Here is my curriculum vitae (or PDF).

Teaching info: In Winter 2010, I am teaching MAT21A and MAT108.

Papers and preprints

Ehrhart polynomials of cyclic polytopes (arXiv) Fall 2004
A paper proving the conjecture made in math.CO/0402148 about the coefficients of the Ehrhart polynomials of cyclic polytopes.
Journal of Combinatorial Theory Ser. A 111 (2005), no. 1, 111-127.

(k,m)-Catalan numbers and hook length polynomials for plane trees, with Rosena Du (arXiv) Winter 2005
A short paper defining the hook length polynomials for m-ary trees and plane forests, and introducing a new generalization of Catalan numbers, by using which we prove our hook length polynomials have a simple binomial expression.
European Journal of Combinatorics 28 (2007), no. 4, 1312-1321.

Hook length polynomials for plane forests of a certain type (arXiv) Summer 2005
A short note defining the hook length polynomials for plane forests of a given degree sequence type. Some other enumerative results on trees are also given.
Annals of Combinatorics 13 (2009), no. 3, 315-322.

Ehrhart polynomials of lattice-face polytopes (arXiv) Fall 2005
A paper defining a new family of polytopes, lattice-face polytopes, which is a generalization of cyclic polytopes. We show that the Ehrhart polynomial of a lattice-polytope has the same simple form as cyclic polytopes.
Transactions of the American Mathematical Society 360 (2008), no. 6, 3041-3069.

The irreducibility of certain pure-cycle Hurwitz spaces, with Brian Osserman (arXiv) Fall 2006
We use a combination of geometric and group-theoretic techniques to prove that Hurwitz spaces of genus-0 covers of the projective line having a single ramified point over each branch point are irreducible.
American Journal of Mathematics 130 (2008), no. 6, 1687-1708.

A generating function for all semi-magic squares and the volume of the Birkhoff polytope, with Jesus A. De Loera and Ruriko Yoshida (arXiv) Fall 2006 - Winter 2007
We provide an explicit combinatorial formula for the volume of the polytope of n by n doubly-stochastic matrices, also known as the Birkhoff polytope. We do this through finding the multivariate generating function for the lattice points of the polytope.
Journal of Algebraic Combinatorics 30 (2009), no. 1, 113-139.

Combinatorial bases for multilinear parts of free algebras with two compatible brackets (arXiv) Spring - Summer 2008
We construct bases for Lie_2(n) and P_2(n) from combinatorial objects, the set of rooted trees, then prove the dimension formulas for these two algebras conjectured by B. Feigin. We also define a complementary space Eil_2(n) to Lie_2(n), give a pairing between them, and show that the pairing is perfect.
Journal of Algebra 323 (2010), no. 1, 132-166.

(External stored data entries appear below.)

Lemma source_step s i e fx :
  inv s -> env_ok e -> input_ok owns s i -> stepped s i fx (chan_step s i e fx).
Proof.
  intros Hi He [Hp Ht]. pose proof Hi as (Hid & Hl & Hok & Hn).
  destruct i as [ft pl| | |now|tok r w| | |]; cbn [chan_step].
  - cbn. unfold on_frame. destruct (unpack_cid pl) as [[cid data]|] eqn:Eu;
      [|by apply src_stepped_same].
    destruct (MAX_TCP_CONNS <=? cid) eqn:Ec; [by apply src_stepped_same|].
    assert (0 <= cid < MAX_TCP_CONNS) as Hs by (zbool; split; [by eapply unpack_cid_nonneg, Hp | done]).
    destruct (ft =? F_TDATA).
    { eapply src_touches_stepped; [done | exact Hs | apply tdata_touches; [lia | done] | done | done]. }
    destruct (ft =? F_TCLOSE); [|by apply src_stepped_same].
    eapply src_touches_stepped; [done | exact Hs | apply tclose_touches; [lia | done] | done | done].
  - cbn. exists (set_link_up true s), fx, []. rewrite app_nil_r. split; [done|].
    split; [|done]. by split.
  - cbn. unfold on_link_disconnect.
    destruct (close_all_stepped s InDisconnect fx false Hi) as (cs & fx' & -> & _ & _ & H);
      [done|done|]. by apply H.
  - by apply src_stepped_same.
  - cbn. unfold handle_event. destruct (tok =? primary_token (ch_id s)) eqn:Et; zbool.
    + destruct r; [|by apply src_stepped_same]. by apply accept_loop_spec.
    + destruct (owns_slot s tok Hi Ht Et) as [slot Hslot]. by eapply tcp_event_stepped.
  - cbn. unfold close. destruct (close_all_stepped s InClose fx (link_up s) Hi)
      as (cs & fx' & E & _ & _ & H); [done|done|].
    replace (set_link_up (link_up s) s) with s in E, H by (by destruct s).
    rewrite E. cbn [mbind option_bind]. by apply H.
  - cbn. unfold pause_source_reads. destruct (bp_paused s) eqn:Eb.
    + apply src_stepped_same; [done | by rewrite Eb | done].
    + by apply (src_pause_stepped s InPause).
  - cbn. unfold resume_source_reads. destruct (bp_paused s) eqn:Eb; cbn [negb].
    + by apply (src_pause_stepped s InResume).
    + apply src_stepped_same; [done | by rewrite Eb | done].
Qed.

(** A channel that has just been created. *)
Lemma src_inv_new id e fx s fx' :
  0 <= id <= MAX_CHANNEL_ID -> new id e fx = (Ok s, fx') -> inv s.
Proof.
  intros Hid. unfold new. repeat case_match; try done. intros [= <- _].
  split; [done|]. split; [done|]. split; [apply conns_ok_empty|intros _]; apply no_conns_empty.
Qed.

(** C30: Whatever happens to it, the source channel never panics, and after every
    history: there are 256 slots; no stream has more than the high-water mark
    plus one payload waiting; a connection whose peer has said goodbye is kept
    only while bytes wait for it; a connection is left out of the poll set only
    when it wants neither to read nor to write; and while the link is down there
    is no connection. *)
Theorem source_invariant id e0 c0 fx1 h :
  0 <= id <= MAX_CHANNEL_ID -> new id e0 fx0 = (Ok c0, fx1) ->
  Forall (fun x => env_ok x.2 /\ input_ok owns c0 x.1) h ->
  exists c fx, chan_run c0 fx1 h = Some (c, fx) /\ zlen (conns c) = MAX_TCP_CONNS /\
    (link_up c = false -> no_conn (conns c)) /\
    forall i conn, idx (conns c) i = Some (Some conn) ->
      zlen (txbuf conn) <= CONN_HIGH_WATER + MAX_PAYLOAD /\
      (close_pending conn = true -> txbuf conn <> []) /\
      (in_sel conn = false -> (bp_paused c || close_pending conn) = true /\ txbuf conn = []).
Proof.
  intros Hid Hnew Hh. pose proof (src_inv_new _ _ _ _ _ Hid Hnew) as Hi.
  destruct (chan_run_ind (fun c _ => inv c /\ ch_id c = ch_id c0)
    (fun x => env_ok x.2 /\ input_ok owns c0 x.1)) with (h := h) (c := c0) (fx := fx1)
    as (c & fx & -> & Hc & _); [|done|done|].
  - intros c i e fx [Hc Hic] [He Hin]. destruct (source_step c i e fx Hc He)
      as (c' & fx' & sent & -> & Hi' & Hid' & _).
    { destruct Hin as [Hp Ht]. split; [done|]. unfold owns in *. by rewrite Hic. }
    exists c', fx'. split; [done|]. split; [done | congruence].
  - destruct Hc as (_ & Hl & Hok & Hn). exists c, fx. split; [done|]. split; [done|].
    split; [done|]. intros i conn Hconn. destruct (Hok _ _ Hconn) as [[Hsz Hcp] Hpoll].
    split; [done|]. split; [done|]. intros Hsel. destruct (Hpoll Hsel) as [? Hw].
    split; [done|]. by apply (want_write_empty Src).
Qed.

(** Connections do not interfere: a frame for connection [cid] and an event
    of slot [slot] change no other slot. *)
Theorem source_isolates s ft pl token r w e fx s' fx' :
  inv s -> env_ok e ->
  (on_frame s ft pl e fx = Some (s', fx') ->
     forall cid data j, unpack_cid pl = Some (cid, data) -> bytes_ok pl -> j <> cid ->
       idx (conns s') j = idx (conns s) j) /\
  (tcp_event s token r w e fx = Some (s', fx') ->
     forall slot j, slot_of token = Some slot -> j <> slot ->
       idx (conns s') j = idx (conns s) j).
Proof.
  intros Hi He. pose proof Hi as (_ & Hl & Hok & _). split.
  - unfold on_frame. intros E cid data j Hu Hb Hj. rewrite Hu in E.
    destruct (MAX_TCP_CONNS <=? cid) eqn:Ec; [by injection E as <- _|].
    assert (0 <= cid < MAX_TCP_CONNS) as Hs by (zbool; split; [by eapply unpack_cid_nonneg | done]).
    destruct (ft =? F_TDATA); [|destruct (ft =? F_TCLOSE); [|by injection E as <- _]].
    + destruct (tdata_touches (ctx s) (conns s) cid data fx) as (cs & fx1 & Et & Hm); [lia|done|].
      rewrite Et in E. injection E as <- _. by apply (mv_others _ _ _ _ _ _ Hm).
    + destruct (tclose_touches (ctx s) (conns s) cid fx) as (cs & fx1 & Et & Hm); [lia|done|].
      rewrite Et in E. injection E as <- _. by apply (mv_others _ _ _ _ _ _ Hm).
  - intros E slot j Ht Hj. destruct (src_tcp_event_moved s token slot r w e fx Hi He Ht)
      as (cs & fx1 & Et & Hm). rewrite Et in E. injection E as <- _.
    by apply (mv_others _ _ _ _ _ _ Hm).
Qed.

(** What a readable connection sends: the bytes read, in order and without
    loss, as frames of its connection id, and then, if the peer closed or
    failed, one [F_TCLOSE], with the slot freed; nothing is read from a
    connection whose far side has closed. *)
Theorem source_forwards s token slot e fx conn :
  slot_of token = Some slot -> idx (conns s) slot = Some (Some conn) ->
  (close_pending conn = true -> tcp_event s token true false e fx = Some (s, fx)) /\
  (close_pending conn = false ->
   exists fs, carries (ch_id s) slot (read_ends (env_reads e)).1 fs /\
     exists s' fx', tcp_event s token true false e fx = Some (s', fx') /\
       if (read_ends (env_reads e)).2
       then fx_tx fx' = fx_tx fx ++ fs ++
              (if link_up s then [(F_TCLOSE, ch_id s, pack_cid slot)] else []) /\
            idx (conns s') slot = Some None
       else fx_tx fx' = fx_tx fx ++ fs /\ s' = s).
Proof.
  intros Ht Hc. unfold tcp_event. rewrite Ht. cbn [mbind option_bind]. split; intros Hp.
  - replace (read_conn (ctx s) (env_reads e) (conns s) slot fx) with (Some (false, conns s, fx))
      by (by destruct (env_reads e); cbn; rewrite Hc; cbn; rewrite Hp).
    cbn. by rewrite src_set_conns_id.
  - destruct (read_conn_spec (ctx s) (env_reads e) (conns s) slot fx conn Hc Hp) as (fs & Hcar & ->).
    exists fs. split; [done|]. cbv zeta. pose proof (idx_bound _ _ _ Hc).
    destruct (read_ends (env_reads e)) as [data [|]]; cbn [snd].
    + rewrite (close_conn_eq _ _ _ _ _ _ Hc). cbn [mbind option_bind andb cx_up ctx].
      eexists _, _. split; [reflexivity|]. split.
      * destruct (link_up s); cbn; by rewrite <- ?app_assoc, ?app_nil_r.
      * by apply idx_insert_eq.
    + cbn [mbind option_bind]. eexists _, _. split; [reflexivity|]. by rewrite src_set_conns_id.
Qed.

#[global] Instance source_laws : ChannelLaws t.
Proof.
  refine {|
    ch_inv := inv;
    ch_quiet := fun s => link_up s = false;
    ch_paused := bp_paused;
    ch_token := owns;
  |}.
  - by intros c (? & _).
  - done.
  - intros c i e fx Hi He Hin.
    destruct (source_step c i e fx Hi He Hin)
      as (c' & fx' & sent & E & Hi' & Hid & Hb & Hlk & Ht & Hf & Hq).
    exists c', fx', sent. do 6 (split; [done|]). intros Hw Hd. rewrite Hlk. split.
    + destruct Hd as [Hd|Hd]; [by apply Hq|]. subst i.
      destruct (close_all_stepped c InDisconnect fx false Hi) as (cs & fx1 & E1 & _ & Ht1 & _);
        [done|done|].
      cbn in E. unfold on_link_disconnect in E. rewrite E1 in E. injection E as <- <-.
      rewrite Ht1 in Ht. by apply app_same_nil in Ht.
    + by destruct Hd as [Hd|Hd]; [rewrite Hd; destruct i | subst i].
  - intros c i e fx c' fx' tok _ _ _ Hid Ht. cbn in Hid. unfold owns. by rewrite Hid.
Defined.

(** ** A run: a client connects and writes *)

Definition example_source : io t * Fx := new 3 (sample_env 0 []) fx0.

Definition example_source_history : list (input * Env) :=
  [(InConnect, sample_env 0 []);
   (InEvent 4 true false, sample_env 1 []);
   (InEvent (tcp_slot_token 3 0) true true, sample_env 2 [1; 2; 3]);
   (InFrame F_TDATA (pack_cid 0 ++ [7]), sample_env 3 [])].

Definition example_start : t := mk 3 9 no_conns 0 false false.

Lemma example_source_ok :
  Forall (fun x => env_ok x.2 /\ input_ok owns example_start x.1) example_source_history.
Proof.
  repeat apply Forall_cons_2; try apply Forall_nil_2;
    (split; [apply sample_env_ok; [vm_compute; discriminate | solve_bytes]|]);
    split; try done.
  - by left.
  - right. by exists 0.
  - split; [vm_compute; discriminate|].
    change (bytes_ok [0; 0; 7]). solve_bytes.
Qed.

Lemma source_invariant_witness :
  exists c fx, chan_run example_start example_source.2 example_source_history = Some (c, fx) /\
    zlen (conns c) = MAX_TCP_CONNS /\
    (link_up c = false -> no_conn (conns c)) /\
    forall i conn, idx (conns c) i = Some (Some conn) ->
      zlen (txbuf conn) <= CONN_HIGH_WATER + MAX_PAYLOAD /\
      (close_pending conn = true -> txbuf conn <> []) /\
      (in_sel conn = false -> (bp_paused c || close_pending conn) = true /\ txbuf conn = []).
Proof.
  apply (source_invariant 3 (sample_env 0 [])); [done | reflexivity | apply example_source_ok].
Defined.

(** A channel with one connection, in slot 1. *)
Definition one_conn : t :=
  mk 3 9 (<[1%nat := Some (mkConn 20 [5] false true false)]> no_conns) 2 true false.

Lemma one_conn_inv : inv one_conn.
Proof.
  split; [done|]. split; [done|]. split; [|done].
  apply (all_conns_insert _ _ 1); [done | apply conns_ok_empty, no_conns_empty|].
  intros c [= <-]. split; [split; [vm_compute; discriminate | done] | done].
Qed.

(** The same after its byte has been written. *)
Definition one_conn_written : t :=
  set_conns (<[1%nat := Some (mkConn 20 [] false true false)]> no_conns) one_conn.

Lemma source_isolates_witness :
  idx (conns one_conn_written) 5 = idx (conns one_conn) 5.
Proof.
  apply (source_isolates one_conn F_TCLOSE (pack_cid 1)
    (tcp_slot_token 3 1) false true (sample_env 0 []) fx0 one_conn_written
    (mkFx [] [WriteFd 20 [5]; RegMod 20 (tcp_slot_token 3 1) READABLE])) with (slot := 1).
  - exact one_conn_inv.
  - apply sample_env_ok; [vm_compute; discriminate | solve_bytes].
  - vm_compute. reflexivity.
  - reflexivity.
  - discriminate.
Defined.

Lemma source_forwards_witness :
  exists fs, carries 3 1 [8; 9] fs /\
    exists s' fx', tcp_event one_conn (tcp_slot_token 3 1) true false (sample_env 0 [8; 9]) fx0
        = Some (s', fx') /\ fx_tx fx' = [] ++ fs /\ s' = one_conn.
Proof.
  exact (proj2 (source_forwards one_conn (tcp_slot_token 3 1) 1 (sample_env 0 [8; 9]) fx0
    (mkConn 20 [5] false true false) eq_refl eq_refl) eq_refl).
Defined.

Lemma alloc_round_robin_witness :
  zlen (conns one_conn) = MAX_TCP_CONNS /\
  exists s' r, alloc_slot one_conn = Some (s', r) /\ conns s' = conns one_conn /\
    match r with
    | Some slot => exists k, 0 <= k < MAX_TCP_CONNS /\
        slot = (2 + k) mod MAX_TCP_CONNS /\ idx (conns one_conn) slot = Some None /\
        forall j, 0 <= j < k -> occupied (conns one_conn) ((2 + j) mod MAX_TCP_CONNS)
    | None => forall i, 0 <= i < MAX_TCP_CONNS -> occupied (conns one_conn) i
    end.
Proof. split; [reflexivity | apply (alloc_round_robin one_conn); reflexivity]. Defined.

(** A connection accepted while reads are paused is polled for reading all the
    same. *)
Example accepted_while_paused :
  (fun r => match r with
            | Some (c, fx) => (bp_paused c, registered (fx_sys fx) 9)
            | None => (false, None)
            end)
    (chan_run example_start fx0
       [(InConnect, sample_env 0 []); (InPause, sample_env 1 []);
        (InEvent 4 true false, sample_env 2 [])])
  = (true, Some (tcp_slot_token 3 0, READ_WRITE)).
Proof. vm_compute. reflexivity. Qed.

End TcpSourceProofs.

A note on lattice-face polytopes and their Ehrhart polynomials (arXiv) Summer - Fall 2008
We redefine lattice-face polytope by removing an unnecessary restriction in the old definition and show that the Ehrhart polynomial of a new lattice-face poltyope has the same simple form as the old ones. Furthermore, we show that the new family of lattice-face polytopes contains all possible combinatorial types of rational polytopes.
Proceedings of the American Mathematical Society 137 (2009), no. 10, 3247-3258.

Moduli of crude limit linear series (arXiv) Winter 2009
We answer a combinatorial question posed by Osserman, giving a description of the dimensions of the spaces of crude limit linear series that he introduced.
International Mathematics Research Notices 2009 (2009), no. 21, 4032-4050.

Higher integrality conditions, volumes and Ehrhart polynomials (arXiv) Fall 2009
We introduce the definition of k-integral polytopes, and show that the Ehrhart polynomial of a k-integral polytope P has the properties that the coefficients in degrees of less than or equal to k are determined by a projection of P, and the coefficients in higher degrees are determined by slices of P. A key step of the proof is that under certain generality conditions, the volume of a polytope is equal to the sum of volumes of slices of the polytope.